The big deal is that these transactions can lead to questions from investors or lenders. In accounting speak, a related party is an entity or an individual that can control or significantly influence a company’s policies such that the company might not act in its own best interest. A company’s business is assumed to function on an “arm’s-length” basis. When transactions happen between a company and a related party, it is possible that the close association may result in some special terms or circumstances. Related parties may include the stockholders of the company, a company with common ownership, employees of the company (specifically management) and their family members. Related party transactions may include shareholders loaning money to the company and obtaining loans or equity funds from family members. Even when members of management or shareholders get reimbursed for expenses paid personally, a related party transaction has occurred.
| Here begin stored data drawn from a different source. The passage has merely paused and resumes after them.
(** A request goes out when there is a buffer and room; the table is not touched. *)
Lemma stack_send s a op ip mac : stack_rep s a → 0 ≤ op < 65536 → 0 ≤ ip < 2 ^ 32 → 0 ≤ mac < 2 ^ 48 →
  ∃ ret s', arp_send_pkt C op ip mac s = Some (ret, s') ∧ stack_rep s' a ∧ same_ctl s s'.
Proof.
  intros ((L & W & Ht) & F & t & Hb) Hop Hip Hmac. destruct (arp_send_pkt_ok op ip mac s F t Hb Hop Hip Hmac) as (ret & e' & q' & F' & t' & E & Hb' & Hm & _).
  exists ret. eexists. split; [exact E|]. split; [|done]. split; [|by exists F', t']. exists L, W.
  eapply (tbl_rep_frame tw arp_tbl base n arp_ip_to_idx arp_idx_range (nk_mem s)); [exact Ht|]. intros x o Hx. apply Hm. intros HxM.
  by apply (mbuf_not_area tw arp_tbl base n M x Hly HxM).
Qed.

(** ** What the operations mean *)

(** The entry for an address, made when there is none. *)
Definition arp_get (ip : Z) (a : arp_abs) : option (arp_rec * arp_abs) :=
  match aa_tbl a !! ip with
  | Some r => Some (r, a)
  | None => match aa_free a with [] => None | e :: F => let r := mk_arp_rec e 0 0 0 in Some (r, aa_new ip r F a) end
  end.

Definition resolving (r : arp_rec) : arp_rec := r <| ar_flags ::= λ f, Z.lor f ARP_FLAG_RESOLVING |>.

Definition spec_lookup_mac (now ip : Z) (a : arp_abs) : (Z * Z) * arp_abs :=
  match arp_get ip a with
  | None => ((- ENOENT, 0), a)
  | Some (r, a) =>
      if ar_valid r then ((0, ar_mac r), a) else
      ((- EAGAIN, 0),
       if bool_decide (is_Some (aa_armed a !! ar_timer r)) then a
       else a <| aa_tbl ::= <[ip := resolving r]> |> <| aa_armed ::= <[ar_timer r := now + ARP_RESOLVE_TIMEOUT]> |>)
  end.

Definition spec_update_mac (now ip mac : Z) (create : bool) (a : arp_abs) : Z * arp_abs :=
  match (if create then arp_get ip a else (λ r, (r, a)) <$> aa_tbl a !! ip) with
  | None => (- ENOMEM, a)
  | Some (r, a) =>
      if ar_static r then (0, a) else
      (0, a <| aa_tbl ::= <[ip := mk_arp_rec (ar_ptr r) mac ARP_FLAG_VALID 0]> |>
            <| aa_armed ::= <[ar_timer r := now + ARP_REFRESH_TIMEOUT]> |>)
  end.

Definition spec_insert (ip mac : Z) (a : arp_abs) : Z * arp_abs :=
  match aa_tbl a !! ip with
  | Some r => (0, a <| aa_armed ::= delete (ar_timer r) |> <| aa_tbl ::= <[ip := r <| ar_mac := mac |>]> |>)
  | None =>
      match aa_free a with
      | [] => (- ENOMEM, a)
      | e :: F => (0, aa_new ip (mk_arp_rec e mac (Z.lor ARP_FLAG_VALID ARP_FLAG_STATIC) 0) F a)
      end
  end.

Definition spec_timer (now ip : Z) (a : arp_abs) : arp_abs :=
  match aa_tbl a !! ip with
  | None => a
  | Some r =>
      let r := r <| ar_retries ::= λ n, u8 (n + 1) |> in
      if ARP_MAX_ATTEMPTS <=? ar_retries r
      then a <| aa_tbl ::= delete ip |> <| aa_free ::= λ F, ar_ptr r :: F |>
      else a <| aa_tbl ::= <[ip := resolving r]> |>
             <| aa_armed ::= <[ar_timer r := now + ARP_RETRY_TIMEOUT]> |>
  end.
Transparency is essential in financial reporting, and investors and lenders don’t like surprises. That is why disclosures are so important. Beyond that, identifying who is considered a related party for the company is very important. What might seem like a transaction that would be completed on the same terms as would have been used with any third party, still needs to be identified with the terms spelled out if a related individual or company is involved. Finding out about undisclosed related party transactions leads to questions of integrity.
It’s not worth the risk. So if in doubt, identify and disclose.